Social networking giant Facebook has paid over USD 3 million since 2011 to security researchers who report bugs on its website, with India topping the tally with the largest number of valid threats reported.
India, which has over 112 million Facebook users, cornered an average reward of USD 1,343 (about Rs. 84,000) in the US-based firm's Bug Bounty programme.
"India contributed the largest number of valid bugs again this year at 196, with an average reward of USD 1,343," Facebook said in a post.
Egypt and the US followed at the second and third spots by volume, with 81 bugs and 61 bugs, respectively, and an average reward size of USD 1,220 and USD 2,470, it added.
The UK, which took the fourth spot in reporting bugs, earned the highest amount per report in 2014, receiving an average of USD 2,768 for 28 bugs.

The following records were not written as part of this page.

(** X9.  What [Clear] does, for every state: the map, the queue and the
    workers end up empty and no Record is deleted; of the handles of each
    Record that some key of the map pointed to, the two background handles
    are cleared and the icon handle is kept; a Record no key pointed to
    keeps its handles; no texture is created, and the textures deleted are
    exactly the background handles of the Records the keys pointed to. *)
Theorem Clear_spec s :
  info_ (Clear env s) = ∅ ∧ gameInfoWQ_ (Clear env s) = [] ∧
  workers (Clear env s) = [] ∧ freed (Clear env s) = freed s ∧
  dom (heap (Clear env s)) = dom (heap s) ∧
  (∀ k a, info_ s !! k = Some a →
     handles <$> heap (Clear env s) !! a
     = (fun g => (iconTexture g, None, None)) <$> heap s !! a) ∧
  (∀ a, (∀ k, info_ s !! k ≠ Some a) →
     handles <$> heap (Clear env s) !! a = handles <$> heap s !! a) ∧
  created (tex (Clear env s)) = created (tex s) ∧
  (∀ t, t ∈ deleted (tex (Clear env s)) ↔
        t ∈ deleted (tex s) ∨
        ∃ k a g, info_ s !! k = Some a ∧ heap s !! a = Some g ∧
                 (pic0Texture g = Some t ∨ pic1Texture g = Some t)).
Proof.
  destruct (Clear_frame s) as (Hi & Hq & Hw & Hf & Hd).
  destruct (Clear_records s) as (Hh & Hc & Hdel).
  repeat split; try done.
  - intros k a Hk. rewrite Hh, decide_True; [done|].
    apply elem_of_records. eauto.
  - intros a Hno. rewrite Hh, decide_False; [done|].
    intros (k & Hk)%elem_of_records. by apply (Hno k).
  - rewrite Hdel, elem_of_union, elem_of_bg_handles.
    intros [Ht|(a & g & (k & Hk)%elem_of_records & Hg & Ht)]; [by left|].
    right. exists k, a, g. split; [done|]. split; [done|].
    apply bg_handles_of_spec, Ht.
  - rewrite Hdel, elem_of_union, elem_of_bg_handles.
    intros [Ht|(k & a & g & Hk & Hg & Ht)]; [by left|].
    right. exists a, g. split; [apply elem_of_records; eauto|].
    split; [done|]. by apply bg_handles_of_spec.
Qed.

(** X10.  After [Clear], every lookup starts over: [GetInfo] finds nothing,
    even for a key that was cached, and returns a new Record, unpopulated,
    with one loader queued for it and nothing else in the map or the queue.
    Its storage is none that holds a Record that was not deleted: [Clear]
    deletes no Record, so the Records the map held are not overwritten. *)
Theorem GetInfo_after_Clear k w clk s :
  let r := GetInfo env k w clk (Clear env s) in
  (r.1 ∉ dom (heap s) ∖ freed s) ∧
  heap r.2 = <[r.1 := set_wantBG w new_GameInfo]> (heap (Clear env s)) ∧
  info_ r.2 = {[k := r.1]} ∧
  gameInfoWQ_ r.2 = [{| gamePath_ := k; item_info_ := r.1 |}] ∧
  workers r.2 = [].
Proof.
  intros r. destruct (Clear_frame s) as (Hi & Hq & Hw & Hf & Hd).
  subst r. unfold GetInfo. rewrite Hi, lookup_empty.
  destruct (again_spec env k w (Clear env s))
    as (-> & Ha & -> & -> & -> & -> & _).
  unfold allocated in Ha. rewrite Hf, Hd in Ha.
  rewrite Hi, Hq, Hw, insert_empty. done.
Qed.


(** ** The loaders, case by case *)

(** X13.  An invalid PBP: the loader returns before any write, the kind
    included, and changes no Record it is run on; and where the storage of
    a deleted Record is handed out again, if at all, only for the Record
    that replaces it in the same call, the Record held for such a key is in
    every state of the cache as constructed, but for [wantBG] and the access
    time. *)
Theorem invalid_PBP_loader_does_nothing path :
  startsWith path "ms0:/PSP/GAME" = false →
  endsWith path ".PBP" = true →
  PBP_IsValid env path = false →
  run env path = Done ∧
  (∀ g, exec env (run env path) g = g) ∧
  (reuse_in_place_only env →
   ∀ evs a, info_ (reach env evs) !! path = Some a →
     ∃ g, heap (reach env evs) !! a = Some g ∧ unpopulated g).
Proof.
  intros H1 H2 H3.
  assert (∀ k, startsWith k "ms0:/PSP/GAME" = false ∧
               endsWith k ".PBP" = true ∧ PBP_IsValid env k = false →
               run env k = Done) as Hrun.
  { intros k (K1 & K2 & K3). unfold run. by rewrite K1, K2, K3. }
  rewrite (Hrun path) by done. repeat split.
  intros Hnr evs a Ha.
  apply (quiet_forever
           (fun k => startsWith k "ms0:/PSP/GAME" = false ∧
                     endsWith k ".PBP" = true ∧ PBP_IsValid env k = false)
           (fun _ => False) unpopulated) with (k := path);
    try done.
  - intros k Hk. by rewrite (Hrun k Hk).
  - intros g sl. apply unpopulated_raw.
  - apply unpopulated_flushed.
  - intros g t. apply unpopulated_time.
Qed.
Lemma group_found (g : string) (resources : list PCSResource) :
  g <> EmptyString ->
  List.filter (inGroup g) resources <> [] ->
  NodeSet.has
    (NodeSet.ofList
       (omap (fun r => match resourceGroup r with
                       | Some rg => if Js.truthy (Some (groupName rg))
                                    then Some (groupName rg) else None
                       | None => None
                       end) resources)) g = true.
Proof.
  intros Hg Hmembers. apply NodeSet_has_In, NodeSet_ofList_In.
  destruct (List.filter (inGroup g) resources) as [|r rest] eqn:Hfilter; [contradiction |].
  assert (Hr : In r (List.filter (inGroup g) resources)) by (rewrite Hfilter; left; reflexivity).
  apply filter_In in Hr. destruct Hr as [Hin Hgrp].
  apply list_elem_of_In. apply list_elem_of_omap. exists r.
  split; [apply list_elem_of_In; exact Hin |].
  unfold inGroup in Hgrp. destruct (resourceGroup r) as [rg|]; [| discriminate].
  apply String.eqb_eq in Hgrp. subst g. rewrite (truthy_nonempty _ Hg). reflexivity.
Qed.
(** The id of a paper as a set member: [paper['id']], hashed. *)
Definition paper_key (paper : pyval) : result key :=
  i ← subscript paper (str_of "id"); hash_key i.

Definition has_key (paper : pyval) : Prop :=
  ∃ k, paper_key paper = Ok k.

(** The papers of [papers] that are the first of their id, ids of [seen]
    counting as seen before. *)
Fixpoint firsts (seen : gset key) (papers : list pyval)
  : result (list pyval) :=
  match papers with
  | [] => Ok []
  | paper :: papers' =>
      k ← paper_key paper;
      if decide (k ∈ seen) then firsts seen papers'
      else r ← firsts ({[k]} ∪ seen) papers'; Ok (paper :: r)
  end.

(** A paper whose ['summary'] is a string. *)
Definition has_summary (paper : pyval) : Prop :=
  ∃ s, subscript paper (str_of "summary") = Ok (PStr s).

(** The keyword filter's criterion in the words of its contract: some
    keyword, lowercased, is one of the whitespace-delimited tokens of the
    lowercased summary. *)
Definition keyword_match (lower : pystr → pystr) (keyword_list : list pystr)
    (paper : pyval) : Prop :=
  match subscript paper (str_of "summary") with
  | Ok (PStr s) => Exists (λ kw, lower kw ∈ split (lower s)) keyword_list
  | _ => False
  end.

#[global] Instance keyword_match_dec lower keyword_list paper :
  Decision (keyword_match lower keyword_list paper).
Proof.
  unfold keyword_match.
  destruct (subscript paper (str_of "summary")) as [[]|]; apply _.
Defined.

(** A string with a whitespace code point in it. *)
Definition has_space (s : pystr) : Prop := Exists (λ c, isspace c = true) s.

(** [str.lower] on strings whose only cased code points are the ASCII
    letters. *)
Definition ascii_lower (s : pystr) : pystr :=
  (λ c, if bool_decide (65 ≤ c ≤ 90)%N then (c + 32)%N else c) <$> s.

(** The id of a paper where it has one. *)
Definition key_of (paper : pyval) : option key :=
  match paper_key paper with
  | Ok k => Some k
  | Raise _ => None
  end.

(** Reading the record store: the text of the file, decoded. *)
Definition read_store (json_loads : pystr → option pyval)
    (fs : filesystem) (path : pystr) : option pyval :=
  fs !! path ≫= json_loads.

(** The entries the store holds: none when the file is missing or empty,
    and otherwise the list its text decodes to. *)
Definition store_holds (json_loads : pystr → option pyval)
    (fs : filesystem) (path : pystr) (entries : list pyval) : Prop :=
  (fs !! path = None ∨ fs !! path = Some []) ∧ entries = []
  ∨ ∃ text, fs !! path = Some text ∧ text ≠ []
            ∧ json_loads text = Some (PList entries).

(** [m] raises nothing but subclasses of [Exception]. *)
Definition raises_only_Exception {S A} (m : M S A) : Prop :=
  ∀ s s' e, m s = (s', Raise e) → is_Exception e = true.

(** [m] returns, whatever the state. *)
Definition never_raises {S A} (m : M S A) : Prop :=
  ∀ s, ∃ s' a, m s = (s', Ok a).

(** A response of the table service that is not a success: no response
    at all, an HTTP error status, a body that is not a JSON object, or an
    error code in the body. *)
Definition refused (o : LarkTable.http_outcome) : Prop :=
  match o with
  | LarkTable.ConnectionFailed _ => True
  | LarkTable.Response status_code _ body =>
      400 ≤ status_code < 600
      ∨ match body with
        | Some (PDict d) =>
            eq_int (default (PInt 0) (dict_get d (str_of "code"))) 0 = false
        | _ => True
        end
  end.
(** X15: creation, update and questions assign no attribute.  Whatever
    their outcome, every instance is as it was before
    [_create_vector_store], [_update_vector_store] and [send_query]. *)
Theorem methods_assign_no_attribute self emb index root force paths query w :
  objects (snd (llm._create_vector_store self emb index root force w)) = objects w
  ∧ objects (snd (LLM._create_vector_store self emb index root w)) = objects w
  ∧ objects (snd (LLM._update_vector_store self paths emb index root w)) = objects w
  ∧ objects (snd (llm.send_query self query w)) = objects w
  ∧ objects (snd (LLM.send_query self query w)) = objects w.
Proof.
  assert (∀ w0, same_objects w0 w0) as Hrefl by done.
  assert (∀ w1 w2 w3, same_objects w1 w2 → same_objects w2 w3 → same_objects w1 w3)
    as Htrans.
  { unfold same_objects. intros w1 w2 w3 H12 H23. by rewrite H23. }
  assert (∀ w0 e, same_objects w0 (snd (log e w0))) as Htrace by done.
  destruct (create_and_update_respect same_objects Hrefl Htrans Htrace root index)
    with (self := self) (emb := emb) (force := force) (paths := paths)
    as (Hllm & HLLM & Hupdate); [done | done | ].
  destruct (send_query_respects same_objects Hrefl Htrans Htrace self query)
    as [Hq HQ].
  split; [apply Hllm | ]. split; [apply HLLM | ]. split; [apply Hupdate | ].
  split; [apply Hq | apply HQ].
Qed.
End Frame_properties.

(** ** Further properties: sessions *)

Section Session_properties.
Context `{Collaborators}.

(** X16: after [factory_llm] of [LLM.py] has built a new index, a question
    to the instance it returned is searched in the doubled chunk list: the
    search runs over [texts ++ texts], with the [k] of the configuration,
    and the model that answers is the one built from the configuration. *)
Theorem question_after_build_searches_doubled_chunks root cfg w self w' question :
  disk w !! index_path_of root (index_of (class_of cfg)) = None →
  load_files (normpath root) ≠ [] →
  LLM.factory_llm root cfg w = (Returned self, w') →
  let texts := split_documents (chunk_size cfg) (chunk_overlap cfg)
                 (load_files (normpath root)) in
  LLM.send_query self question w'
  = match similarity (texts ++ texts) question (k cfg) with
    | Returned docs =>
        (Returned (),
         extend w' [Search question (k cfg);
                    Complete (model_of (class_of cfg) cfg)
                      (PromptText (stuff_prompt docs question));
                    Stdout (nl +:+ str_join nl
                              (map (λ d, "📄 " +:+ abspath (source (metadata d)) +:+ ":")
                                   docs) +:+ nl)])
    | Exited code => (Exited code, extend w' [Search question (k cfg)])
    | Raised exn => (Raised exn, extend w' [Search question (k cfg)])
    end.
Proof.
  intros Hd Hdocs Hrun texts.
  destruct (decide ((chunk_overlap cfg ≤ chunk_size cfg)%Z ∧ texts ≠ []))
    as [[Hsize Htexts] | Hbad].
  2: { destruct (LLM_factory_build_fails _ _ w Hd Hdocs Hbad) as (exn & w1 & Hfail).
       by rewrite Hrun in Hfail. }
  rewrite (LLM_factory_build _ _ _ Hd Hdocs Hsize Htexts) in Hrun.
  injection Hrun as <- <-.
  apply (LLM_send_query_run _ _ (class_of cfg) cfg (model_of (class_of cfg) cfg)
           (fresh (dom (stores w)))
           (mkFaiss (Some (embeddings_of (class_of cfg) cfg)) (texts ++ texts))).
  split; simpl; [ | by rewrite lookup_insert_eq].
  exists root. by rewrite lookup_insert_eq.
Qed.

End Session_properties.

(** ** The further properties on the concrete repository *)

Section Scenario_properties.
#[local] Existing Instance Scenario.collaborators.

Lemma repo_has_documents : load_files (normpath "repo") ≠ [].
Proof. vm_compute. intros ?; discriminate. Qed.

Lemma other_directory : "repo/vector_store/openai" ≠ index_path_of "repo" "local".
Proof. vm_compute. intros ?; discriminate. Qed.

Lemma elsewhere_has_none : load_files (normpath "elsewhere") = [].
Proof. reflexivity. Qed.

Lemma indexed_returns top :
  LLM.factory_llm "repo" (Scenario.settings top) Scenario.empty
  = (Returned 0, snd (Scenario.indexed_by_LLM top)).
Proof. by vm_compute. Qed.

Lemma indexed_disk top :
  disk (snd (Scenario.indexed_by_LLM top))
       !! index_path_of "repo" (index_of (class_of (Scenario.settings top)))
  = Some [Scenario.a_old; Scenario.b_old; Scenario.a_old; Scenario.b_old].
Proof. by vm_compute. Qed.

Lemma indexed_config top :
  objects (snd (Scenario.indexed_by_LLM top)) !! 0 ≫= config = Some (Scenario.settings top).
Proof. by vm_compute. Qed.

Lemma factory_returns_initialised_instance_witness :
  objects Scenario.empty !! 0 = None
  ∧ ∃ vs s,
      ready (snd (Scenario.indexed_by_LLM 2)) 0 LocalLLM (Scenario.settings 2)
            Scenario.local_model vs s
      ∧ embedding_function s = Some Scenario.minilm.
Proof.
  destruct (factory_returns_initialised_instance "repo" (Scenario.settings 2)
              Scenario.empty 0 (snd (Scenario.indexed_by_LLM 2))
              (or_intror (indexed_returns 2)))
    as (Hnew & _ & vs & s & Hready & _ & Hemb & _).
  split; [exact Hnew | ]. exists vs, s. split; [exact Hready | exact Hemb].
Defined.

Lemma factory_exits_without_documents_witness :
  load_files (normpath "elsewhere") = []
  ∧ fst (llm.factory_llm "elsewhere" (Scenario.settings 2) Scenario.empty) = Exited 0
  ∧ fst (LLM.factory_llm "elsewhere" (Scenario.settings 2) Scenario.empty) = Exited 0.
Proof.
  split; [reflexivity | ].
  destruct (factory_exits_without_documents "elsewhere" (Scenario.settings 2)
              Scenario.empty ltac:(reflexivity) ltac:(reflexivity)) as (-> & -> & _).
  split; reflexivity.
Defined.

Lemma factory_raises_on_oversized_overlap_witness :
  fst (llm.factory_llm "repo" Scenario.oversized Scenario.empty) = Raised "ValueError"
  ∧ fst (LLM.factory_llm "repo" Scenario.oversized Scenario.empty) = Raised "ValueError"
  ∧ disk (snd (LLM.factory_llm "repo" Scenario.oversized Scenario.empty)) = ∅.
Proof.
  destruct (factory_raises_on_oversized_overlap "repo" Scenario.oversized Scenario.empty
              ltac:(reflexivity) repo_has_documents ltac:(reflexivity))
    as (-> & -> & _).
  repeat split.
Defined.

Lemma factory_reuses_persisted_index_witness :
  ∃ t w', LLM.factory_llm "repo" (Scenario.settings 2) (snd (Scenario.indexed_by_LLM 2))
          = (Returned 1, w')
          ∧ trace w' = trace (snd (Scenario.indexed_by_LLM 2)) ++ t
          ∧ count_events is_embed t = 0.
Proof.
  destruct (factory_reuses_persisted_index "repo" (Scenario.settings 2)
              (snd (Scenario.indexed_by_LLM 2)) _ (indexed_disk 2) _
              (or_intror eq_refl)) as (t & Hrun & _ & _ & Hembed & _).
  exists t. eexists. split; [exact Hrun | ]. split; [reflexivity | exact Hembed].
Defined.

Lemma force_recreate_rebuilds_witness :
  ∃ db w',
    llm._create_vector_store 0 Scenario.minilm "local" "repo" true
      (snd (Scenario.indexed_by_LLM 2)) = (Returned db, w')
    ∧ count_events is_embed
        (drop (length (trace (snd (Scenario.indexed_by_LLM 2)))) (trace w')) = 2.
Proof.
  eexists _, _. split.
  - apply (proj1 (force_recreate_rebuilds 0 Scenario.minilm "local" "repo"
                    (snd (Scenario.indexed_by_LLM 2)) (Scenario.settings 2)
                    (indexed_config 2) repo_has_documents)).
    + discriminate.
    + discriminate.
  - cbn [trace]. rewrite drop_app_length. reflexivity.
Defined.

Lemma force_recreate_without_documents_keeps_index_witness :
  load_files (normpath "elsewhere") = []
  ∧ disk Scenario.beside_abandoned !! index_path_of "elsewhere" "local"
    = Some [Scenario.c_old]
  ∧ fst (llm._create_vector_store 0 Scenario.minilm "local" "elsewhere" true
           Scenario.beside_abandoned) = Exited 0
  ∧ disk (snd (llm._create_vector_store 0 Scenario.minilm "local" "elsewhere" true
                 Scenario.beside_abandoned)) !! index_path_of "elsewhere" "local"
    = Some [Scenario.c_old].
Proof.
  split; [reflexivity | ]. split; [reflexivity | ].
  destruct (force_recreate_without_documents_keeps_index 0 Scenario.minilm "local"
              "elsewhere" Scenario.beside_abandoned elsewhere_has_none)
    as [Hrun Hdisk].
  split; [by rewrite Hrun | ]. rewrite Hdisk. reflexivity.
Defined.

Lemma cost_reported_for_openai_index_witness :
  ∃ t,
    trace (snd (llm._create_vector_store 0 (OpenAIEmbeddings "sk") "openai" "repo" false
                  (Scenario.serving OpenAILLM 2 [])))
    = trace (Scenario.serving OpenAILLM 2 []) ++ t
    ∧ Stderr ("Creating a vector store with estimated cost ~$" +:+ "0.00000") ∈ t.
Proof.
  destruct (cost_reported_for_openai_index 0 (OpenAIEmbeddings "sk") "openai" "repo" false
              (Scenario.serving OpenAILLM 2 []) (Scenario.settings 2)
              ltac:(reflexivity) ltac:(reflexivity) repo_has_documents
              _ _ (or_introl (conj eq_refl eq_refl)))
    as (t & Ht & Hbuilt & _).
  exists t. split; [exact Ht | ].
  apply Hbuilt; [discriminate | discriminate | reflexivity].
Defined.

Lemma abandoned_directory :
  "elsewhere/vector_store/local" ≠ index_path_of "repo" "local".
Proof. vm_compute. intros ?; discriminate. Qed.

The Philippines was at fifth, earning a total of USD 29,500 for 27 bugs, it said.
A bug is an error or defect in software or hardware that causes a programme to malfunction. It often occurs due to conflicts in software when applications try to run in tandem.
While bugs can cause software to crash or produce unexpected results, certain defects can be used to gain unauthorised access to systems.
"We've paid out more than USD 3 million since we got started in 2011, and in 2014 we paid USD 1.3 million to 321 researchers across the globe. The average reward in 2014 was USD 1,788," Facebook Security Engineer Collin Greene said in the post.
Sixty-five countries received rewards this year, representing a 12% increase from 2013 and the social networking platform, which has a user base of over 1.39 billion, now has 123 countries reporting bugs, he added.
"Submissions increased by 16% to 17,011. We are happy to see that the programme is continuing to produce high quality reports. 61 of last year's eligible bugs were categorised as high severity, 49% more than the previous year," Greene said.
The top five earners last year collectively netted USD 2,56,750.
Facebook also paid security researcher Laxman Muthiyah a reported USD 12,500 (around Rs. 7.5 lakh) for discovering a bug that allowed him to delete any user's photos or albums on the social network, without their permission.